= King Ahaz's seal =

Ancient Jewish seal

King Ahaz's seal is a bulla (impressed piece of clay) originating from the 8th century BCE. The place of discovery of this seal is unknown, and it is currently part of Shlomo Moussaieff's private collection. The seal contains an ancient Hebrew inscription mentioning the name of Ahaz of Judah, as well as the name of his father, Jotham (Jotham), identifying Ahaz as the "king of Judah". The bulla contains a fingerprint which may belong to Ahaz himself. Written in the paleo-Hebrew alphabet, it is part of a larger group of artifacts known as Canaanite and Aramaic seal inscriptions.

==Text==

| Text | 𐤋𐤀𐤇‬𐤆 𐤉‬𐤄𐤅‬𐤕‬𐤌 𐤌𐤋𐤊 𐤉‬𐤄𐤃𐤄‎ |
| Transliteration | l’ḥz yhwtm mlk yhdh |
| Translation | (belonging) to ’Aḥaz (son of) Yehotam, king of Judah |

Another extra-biblical source regarding the historicity of Ahaz comes from Tiglath-Pileser III, mentioning tributes he received in gold and silver from Ahaz, and from the bulla known as Ushna seal.

==Authenticity==
Unprovenanced artifacts that originate in the antiquities market are subject to authentication disputes. The authenticity of ancient bullae has been the topic of scholarly discussion.
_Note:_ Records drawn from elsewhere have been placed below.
Lemma Connect_waits ticks_per_ms path timeout_ms env tr out :
  Connect ticks_per_ms path timeout_ms env = (tr, out) →
  Forall (wait_timeout_is
            (λ t, if 0 <=? timeout_ms then 0 ≤ t else t = -1)) tr ∧
  (∀ error, out = Failure Timeout error → (0 <=? timeout_ms) = true).
Proof.
  intros Hrun%Connect_has_run.
  destruct Hrun as [Hv|Hv Hfill|remote time_end evs ex tail out Hv Hfill Hdl Hloop Hex].
  - split; [by repeat constructor|done].
  - split; [by repeat constructor|done].
  - destruct (connect_loop_waits _ _ _ _ _ _ _ _ _ _ _ Hloop) as [Hw Ht].
    split.
    + apply Forall_cons. split; [done|]. apply Forall_app. split; [done|].
      apply Forall_wait_loop_call. by eapply run_exit_no_loop_call.
    + intros error ->. destruct ex as [? ?| |o|].
      * by destruct Hex.
      * destruct Hex as [_ Hout]. symmetry in Hout.
        by apply handshake_kind in Hout as [?|[? _]].
      * apply run_exit_return in Hex as [<- _]. eauto.
      * by destruct Hex.
Qed.

(** The deadline is computed once, from the first clock reading; the
    timeout of each endpoint wait is the time left to it at the clock
    reading of that pass. *)
Lemma Connect_wait_timeouts ticks_per_ms path timeout_ms env tr out :
  0 ≤ timeout_ms →
  Connect ticks_per_ms path timeout_ms env = (tr, out) →
  let time_end := clock_start env + timeout_ms * ticks_per_ms in
  wait_timeouts tr =
    (λ now, Z.quot (time_end - now) ticks_per_ms) <$>
      take (length (wait_timeouts tr))
        (clock_start env :: (clock_after <$> iterations env)).
Proof.
  intros Hnn Hrun%Connect_has_run. cbv zeta.
  destruct Hrun as [Hv|Hv Hfill|remote time_end evs ex tail out Hv Hfill Hdl Hloop Hex];
    [done..|].
  apply deadline_Some in Hdl as (-> & _).
  assert (wait_timeouts (EvSocket (socket_ret env) :: evs ++ tail) =
          wait_timeouts evs) as ->.
  { change (?e :: evs ++ tail) with ([e] ++ evs ++ tail).
    rewrite !wait_timeouts_app, (wait_timeouts_none tail), app_nil_r; [done|].
    apply Forall_wait_loop_call. by eapply run_exit_no_loop_call. }
  eapply connect_loop_wait_timeouts; [|exact Hloop]. by apply Z.leb_le.
Qed.




(** Line 65 at the largest [timeout_ms], and at one whose conversion to
    nanoseconds no longer fits: a signed overflow before the loop is
    entered. *)
Example Connect_deadline_overflows :
  Connect 1000000 "/x" (2^63 - 1) accepting = ([EvSocket 3], Undefined) ∧
  Connect 1000000 "/x" 18446744073710 accepting = ([EvSocket 3], Undefined) ∧
  deadline 1000000 0 9223372036854 = Some 9223372036854000000 ∧
  deadline 1000000 0 9223372036855 = None.
Proof. repeat split; vm_compute; reflexivity. Qed.


(** ** The handshake *)

Section Handshake.
Lemma namespace_names_witness :
  exists promises w',
    registerNpcApi Path.win32 2 (VStr "nexus")
      (VObj [("getGames", VFun 1)]) VUndefined world0 =
      Some (Return (All 0 promises), w')
    /\ exists n, nth_error (npcs w') 0 = Some n /\
                 npc_state n = Pending "vortex\nexus\getGames".
Proof.
  destruct (namespace_names Path.win32 0 "nexus" [("getGames", VFun 1)]
              VUndefined world0 eq_refl eq_refl)
    as (promises & w' & Hr & Hn).
  exists promises, w'. split; [exact Hr|].
  exact (Hn 0 "getGames" eq_refl eq_refl).
Defined.

(** Under the namespace "." a handler property [k] that is a plain
    segment listens directly under the root: "vortex", the separator and
    [k]. *)
Theorem root_namespace_names (pl : Path.platform) (fuel : nat)
  (api : props) (mw : value) (w : world) :
  Zod.npcApiSchema_parse (VObj api) = Return api ->
  exists promises w',
    registerNpcApi pl (S (S fuel)) (VStr ".") (VObj api) mw w =
      Some (Return (All (clock w) promises), w')
    /\ forall j k,
         nth_error (handler_properties api) j = Some k ->
         Path.plain_segment k = true ->
         exists n,
           nth_error (npcs w') (List.length (npcs w) + j) = Some n /\
           npc_state n = Pending ("vortex" ++ String (Path.sep pl) k).
Proof.
  intros Hv.
  destruct (batch_world pl fuel "." api mw w Hv) as (w' & Hr & Hn & _).
  eexists _, w'. split; [exact Hr|]. intros j k Hk Hplain.
  exists (endpoint_for pl "." api k). split.
  - rewrite Hn. now apply nth_error_endpoint.
  - unfold endpoint_for, join; simpl.
    rewrite (PathFacts.join_dot pl k Hplain).
    now rewrite (PathFacts.join_plain pl "vortex" k eq_refl Hplain).
Qed.

Lemma root_namespace_names_witness :
  exists promises w',
    registerNpcApi Path.posix 2 (VStr ".")
      (VObj [("getMods", VFun 1)]) VUndefined world0 =
      Some (Return (All 0 promises), w')
    /\ exists n, nth_error (npcs w') 0 = Some n /\
                 npc_state n = Pending "vortex/getMods".
Proof.
  destruct (root_namespace_names Path.posix 0 [("getMods", VFun 1)]
              VUndefined world0 eq_refl)
    as (promises & w' & Hr & Hn).
  exists promises, w'. split; [exact Hr|].
  exact (Hn 0 "getMods" eq_refl eq_refl).
Defined.

Lemma first_rejection_no_rejection (sts : list promiseState) :
  Forall (fun st => forall t e, st <> RejectedAt t e) sts ->
  first_rejection sts = None.
Proof.
  induction 1 as [|st sts Hst _ IH]; simpl; [reflexivity|].
  rewrite IH. destruct st as [|t v|t e]; try reflexivity.
  now contradiction (Hst t e).
Qed.

Lemma all_fulfilled_pending (sts : list promiseState) :
  In StillPending sts -> forall time, all_fulfilled time sts = None.
Proof.
  induction sts as [|st sts IH]; intros Hin time; [destruct Hin|].
  destruct st as [|t v|t e]; simpl; try reflexivity.
  destruct Hin as [Hin|Hin]; [discriminate|].
  now rewrite (IH Hin).
Qed.

(** The aggregate of a batch waits for every registration: as long as the
    transport has settled one of the new endpoints not at all, and has
    refused none, the aggregate is pending, however many of the others
    are listening already. *)
Theorem batch_waits_for_all (pl : Path.platform) (fuel : nat) (ns : string)
  (api : props) (mw : value) (w : world) (i : nat)
  (schedule : list (nat * settlement)) :
  Zod.npcApiSchema_parse (VObj api) = Return api ->
  i < List.length (handler_properties api) ->
  first_settlement schedule (List.length (npcs w) + i) = None ->
  (forall j r, j < List.length (handler_properties api) ->
               first_settlement schedule (List.length (npcs w) + j)
               <> Some (Refuse r)) ->
  exists promises w',
    registerNpcApi pl (S (S fuel)) (VStr ns) (VObj api) mw w =
      Some (Return (All (clock w) promises), w')
    /\ poll (run schedule w') (All (clock w) promises) = StillPending.
Proof.
  intros Hv Hi Hnone Hacc.
  destruct (batch_world pl fuel ns api mw w Hv) as (w' & Hr & Hn & _).
  eexists _, w'. split; [exact Hr|].
  set (n0 := List.length (npcs w)) in *.
  set (keys := handler_properties api) in *.
  assert (Hstate : forall j, j < List.length keys ->
             exists k,
               nth_error (npcs w') (n0 + j) = Some (endpoint_for pl ns api k)).
  { intros j Hj. destruct (nth_error keys j) as [k|] eqn:Hk;
      [|apply nth_error_None in Hk; lia].
    exists k. rewrite Hn. now apply nth_error_endpoint. }
  cbn [poll]. unfold promise_all.
  rewrite first_rejection_no_rejection.
  - rewrite all_fulfilled_pending; [reflexivity|].
    rewrite map_map. apply in_map_iff. exists (n0 + i). split.
    + destruct (Hstate i Hi) as (k & Hk).
      pose proof (run_first_settlement schedule w' _ _ _ Hk eq_refl) as H.
      rewrite Hnone in H. cbn [poll]. now rewrite H.
    + apply in_seq. lia.
  - rewrite map_map. apply Forall_forall. intros st Hst.
    apply in_map_iff in Hst as (ep & <- & Hin). apply in_seq in Hin.
    destruct (Hstate (ep - n0)) as (k & Hk); [lia|].
    replace (n0 + (ep - n0)) with ep in Hk by lia.
    pose proof (run_first_settlement schedule w' _ _ _ Hk eq_refl) as H.
    pose proof (Hacc (ep - n0)) as Hno.
    replace (n0 + (ep - n0)) with ep in Hno by lia.
    cbn [poll].
    destruct (first_settlement schedule ep) as [[|r]|].
    + destruct H as (t & _ & ->). simpl. discriminate.
    + exfalso. apply (Hno r); [lia|reflexivity].
    + rewrite H. simpl. discriminate.
Qed.

Lemma batch_waits_for_all_witness :
  exists promises w',
    registerNpcApi Path.posix 2 (VStr "x")
      (VObj [("a", VFun 1); ("b", VFun 2)]) VUndefined world0 =
      Some (Return (All 0 promises), w')
    /\ poll (run [(0, Accept)] w') (All 0 promises) = StillPending.
Proof.
  assert (Hi : 1 < List.length
                     (handler_properties [("a", VFun 1); ("b", VFun 2)]))
    by (simpl; lia).
  assert (Hacc : forall j r,
             j < List.length
                   (handler_properties [("a", VFun 1); ("b", VFun 2)]) ->
             first_settlement [(0, Accept)] (List.length (npcs world0) + j)
             <> Some (Refuse r)).
  { simpl. intros j r _. destruct j; discriminate. }
  exact (batch_waits_for_all Path.posix 0 "x" [("a", VFun 1); ("b", VFun 2)]
           VUndefined world0 1 [(0, Accept)] eq_refl Hi eq_refl Hacc).
Defined.

(* ================================================================== *)
(** ** Properties of [getNexus] *)
(* ================================================================== *)

Module NexusApiFacts.
Import NexusApi.

Section Facts.

Variable app_name app_version : string.
Variable ensureLoggedIn : option (value -> option value * value).
Variable currentGame : string + value.
Variable Nexus_create : string -> string -> string -> string -> client + value.

Lemma login_frame (s : state) :
  nexusApi (snd (login ensureLoggedIn s)) = nexusApi s
  /\ exists new, trace (snd (login ensureLoggedIn s)) = trace s ++ new
                 /\ forall k n v g, ~ In (CallNexusCreate k n v g) new.
Proof.
  unfold login. destruct ensureLoggedIn as [f|].
  - destruct (f (confidential_account s)) as [rejection account']. simpl.
    split; [reflexivity|]. exists [CallEnsureLoggedIn].
    split; [reflexivity|]. intros k n v g [H|[]]. discriminate.
  - simpl. split; [reflexivity|]. exists []. rewrite app_nil_r.
    split; [reflexivity|]. intros k n v g [].
Qed.





(** A call that does not resolve leaves the cached client as it was. *)
Theorem getNexus_failure_keeps_cache (s s' : state) (ans : answer) :
  getNexus app_name app_version ensureLoggedIn currentGame Nexus_create s = (ans, s') ->
  (forall c, ans <> Resolved c) ->
  nexusApi s' = nexusApi s.
Proof.
  unfold getNexus, getAccount.
  destruct (parse_account (confidential_account s)) as [a|e] eqn:Ha.
  - destruct (cached s a) as [c0|] eqn:Hc.
    + intros E Hno. injection E as <- _. now contradiction (Hno c0).
    + pose proof (login_frame (called CallGetApplication s)) as [Hl _].
      destruct (login ensureLoggedIn (called CallGetApplication s))
        as [[e|] s2]; simpl in Hl.
      * intros E _. now injection E as _ <-.
      * destruct (parse_account (confidential_account s2)) as [a'|e];
          [|intros E _; now injection E as _ <-].
        destruct (apiKey a') as [key|];
          [|intros E _; now injection E as _ <-].
        destruct (String.eqb key ""); cbn [negb];
          [intros E _; now injection E as _ <-|].
        destruct currentGame as [gameId|reason];
          [|intros E _; now injection E as _ <-].
        destruct (Nexus_create key app_name app_version gameId) as [c1|reason].
        -- intros E Hno. injection E as <- _. now contradiction (Hno c1).
        -- intros E _. now injection E as _ <-.
  - intros E _. now injection E as _ <-.
Qed.
(** * SysLint: a shallow embedding of the lexer, the parser and the rule engine

    The development follows the Python sources module by module:
    [token_types.py], [lexer.py], [ast_nodes.py], [parser.py],
    [diagnostic.py], [rules/*.py], [checker.py] and [syslint.py].

    Conventions of the embedding.
    - A Python [str] is a [string]; a character is the code point of an
      [ascii], so the alphabet of the model is U+0000..U+00FF and the
      character classes below are Python's, restricted to that range.
    - A Python [int] is a [Z].
    - A [dict] is a [gmap], a [set] is a [gset], a [list] is a [list].
    - The lexer's cursor [(source, pos)] is the unread suffix
      [source[pos:]]; the parser's cursor [(_tokens, _pos)] is the unread
      suffix [_tokens[_pos:]].
    - Every [while] loop and every recursive call of the parser costs one
      unit of fuel; [None] means that the fuel ran out. *)

From Stdlib Require Import ZArith NArith Bool Ascii String List Lia.
From Stdlib Require Import DecimalString Permutation Sorted.
From stdpp Require Import base option strings gmap list.

Local Open Scope string_scope.
Local Open Scope Z_scope.
Local Open Scope list_scope.

(* ===================================================================== *)
(** * Python's [str] operations used by the sources *)
(* ===================================================================== *)

Module Py.

Definition code (c : ascii) : N := N_of_ascii c.

Definition in_range (lo hi : N) (c : ascii) : bool :=
  ((lo <=? code c) && (code c <=? hi))%N.

Definition chr_eq (a b : ascii) : bool := Ascii.eqb a b.

Definition LF : ascii := "010"%char.
Definition CR : ascii := "013"%char.
Definition TAB : ascii := "009"%char.
Definition DQUOTE : ascii := "034"%char.
Definition BACKSLASH : ascii := "092"%char.

(** [str.isalpha] on one character: the letters of U+0000..U+00FF. *)
Definition isalpha (c : ascii) : bool :=
  in_range 65 90 c || in_range 97 122 c
  || (code c =? 170)%N || (code c =? 181)%N || (code c =? 186)%N
  || in_range 192 214 c || in_range 216 246 c || in_range 248 255 c.

(** [str.isdigit]: the decimal digits and the superscripts 1, 2, 3. *)
Definition isdigit (c : ascii) : bool :=
  in_range 48 57 c || (code c =? 178)%N || (code c =? 179)%N
  || (code c =? 185)%N.

(** [str.isalnum]: alphabetic, digit or numeric (the vulgar fractions). *)
Definition isalnum (c : ascii) : bool :=
  isalpha c || isdigit c || in_range 188 190 c.

(** [str.isspace], also the class [\s] of [re] on [str] patterns. *)
Definition isspace (c : ascii) : bool :=
  in_range 9 13 c || in_range 28 32 c
  || (code c =? 133)%N || (code c =? 160)%N.

Definition shift_code (c : ascii) (f : N -> N) : ascii :=
  ascii_of_N (f (code c)).

(** [str.lower] on one character. *)
Definition lower_chr (c : ascii) : ascii :=
  if in_range 65 90 c || in_range 192 214 c || in_range 216 222 c
  then shift_code c (fun n => n + 32)%N else c.

Fixpoint lower (s : string) : string :=
  match s with
  | EmptyString => EmptyString
  | String c r => String (lower_chr c) (lower r)
  end.

(** Title-casing of the first character by [str.capitalize].  The sharp
    s becomes [Ss]; the images of U+00B5 and U+00FF lie above U+00FF and
    are not characters of the model: both are left as they are. *)
Definition title_chr (c : ascii) : string :=
  if in_range 97 122 c || in_range 224 246 c || in_range 248 254 c
  then String (shift_code c (fun n => n - 32)%N) EmptyString
  else if (code c =? 223)%N then "Ss"
  else String c EmptyString.

Definition capitalize (s : string) : string :=
  match s with
  | EmptyString => EmptyString
  | String c r => title_chr c +:+ lower r
  end.

Definition startswith (s p : string) : bool := String.prefix p s.

Fixpoint lstrip_by (p : ascii -> bool) (s : string) : string :=
  match s with
  | EmptyString => EmptyString
  | String c r => if p c then lstrip_by p r else s
  end.

Fixpoint rstrip_by (p : ascii -> bool) (s : string) : string :=
  match s with
  | EmptyString => EmptyString
  | String c r =>
      match rstrip_by p r with
      | EmptyString => if p c then EmptyString else String c EmptyString
      | r' => String c r'
      end
  end.

Definition strip_by (p : ascii -> bool) (s : string) : string :=
  rstrip_by p (lstrip_by p s).

(** [s.strip()], [s.strip(chars)] and [s.lstrip(chars)]. *)
Definition strip (s : string) : string := strip_by isspace s.
Definition strip_chars (chars : list ascii) (s : string) : string :=
  strip_by (fun c => existsb (chr_eq c) chars) s.
Definition lstrip_chars (chars : list ascii) (s : string) : string :=
  lstrip_by (fun c => existsb (chr_eq c) chars) s.
Lemma createOrder_known_user_witness :
  let b := ReqBody.mk "1" "Laptop" (1#1) (999#1) in
  let o := Order.mk "i" "1" "Laptop" (1#1) (999#1) in
  System.exec System.LinkUp (System.CreateOrder (DrawFraction (D36 18 eq_refl) []) b)
              System.initial =
    (System.Reply (Normal (respond 201 (Shared.success (Order.to_json o)))),
     System.mkWorld UserService.users [o]).
Proof.
  exact (proj1 (createOrder_known_user (DrawFraction (D36 18 eq_refl) [])
                  (ReqBody.mk "1" "Laptop" (1#1) (999#1)) []
                  (or_introl eq_refl))).
Defined.

(** C3 as stated fails: two orders created in one process, from two calls
    whose draws are the same number, carry the same [id]; and with the link
    down a request for the existing user ["1"] is answered 404, not 201. *)
Lemma known_user_orders_counterexample :
  let half := DrawFraction (D36 18 eq_refl) [] in
  let b := ReqBody.mk "1" "Laptop" (1#1) (999#1) in
  let calls := [ (System.LinkUp, System.CreateOrder half b);
                 (System.LinkUp, System.CreateOrder half b) ] in
  map Order.id (System.orders (snd (System.run calls System.initial))) = ["i"; "i"] /\
  ~ NoDup (map Order.id (System.orders (snd (System.run calls System.initial)))) /\
  System.exec (System.LinkDown TimedOut) (System.CreateOrder half b) System.initial =
    (System.Reply (Normal (respond 404 (Shared.failure "User not found"))), System.initial).
Proof.
  cbv zeta. split; [reflexivity | split; [|reflexivity]].
  intros H. inversion H as [|x l Hnotin _]; subst. apply Hnotin. left. reflexivity.
Qed.

(** ** Stored orders and the data model's constraints *)

Lemma exec_orders (link : System.Link) (op : System.Op) (w : System.World) :
  System.users (snd (System.exec link op w)) = System.users w /\
  match op with
  | System.CreateOrder random b =>
      System.orders (snd (System.exec link op w)) = System.orders w \/
      System.orders (snd (System.exec link op w)) =
        (System.orders w ++ [order_of random b])%list
  | _ => System.orders (snd (System.exec link op w)) = System.orders w
  end.
Proof.
  destruct op as [userId|id| | |random b].
  - unfold System.exec, System.run_order. rewrite served_readonly.
    autorewrite with runs. split; reflexivity.
  - unfold System.exec, System.run_user. autorewrite with runs. split; reflexivity.
  - split; reflexivity.
  - unfold System.exec, System.run_order. rewrite served_readonly. split; reflexivity.
  - rewrite exec_createOrder. cbv zeta. rewrite createOrder_run. cbv zeta.
    destruct (truthy _); cbn [snd System.users System.orders state];
      split; auto.
Qed.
According to Robert Deutsch, an archeologist who is also the antique dealer who sold the Ahaz bulla, most scholars believe the bullae to be authentic. Others, such as Andrew Vaughn, agree that it would be difficult to fake a bulla, but do not rule out such a possibility, and in fact conclude that some bullae are forgeries.

==Other seals==
Other contemporary seals include the two ascribed to ministers of Uzziah and a seal of Hezekiah.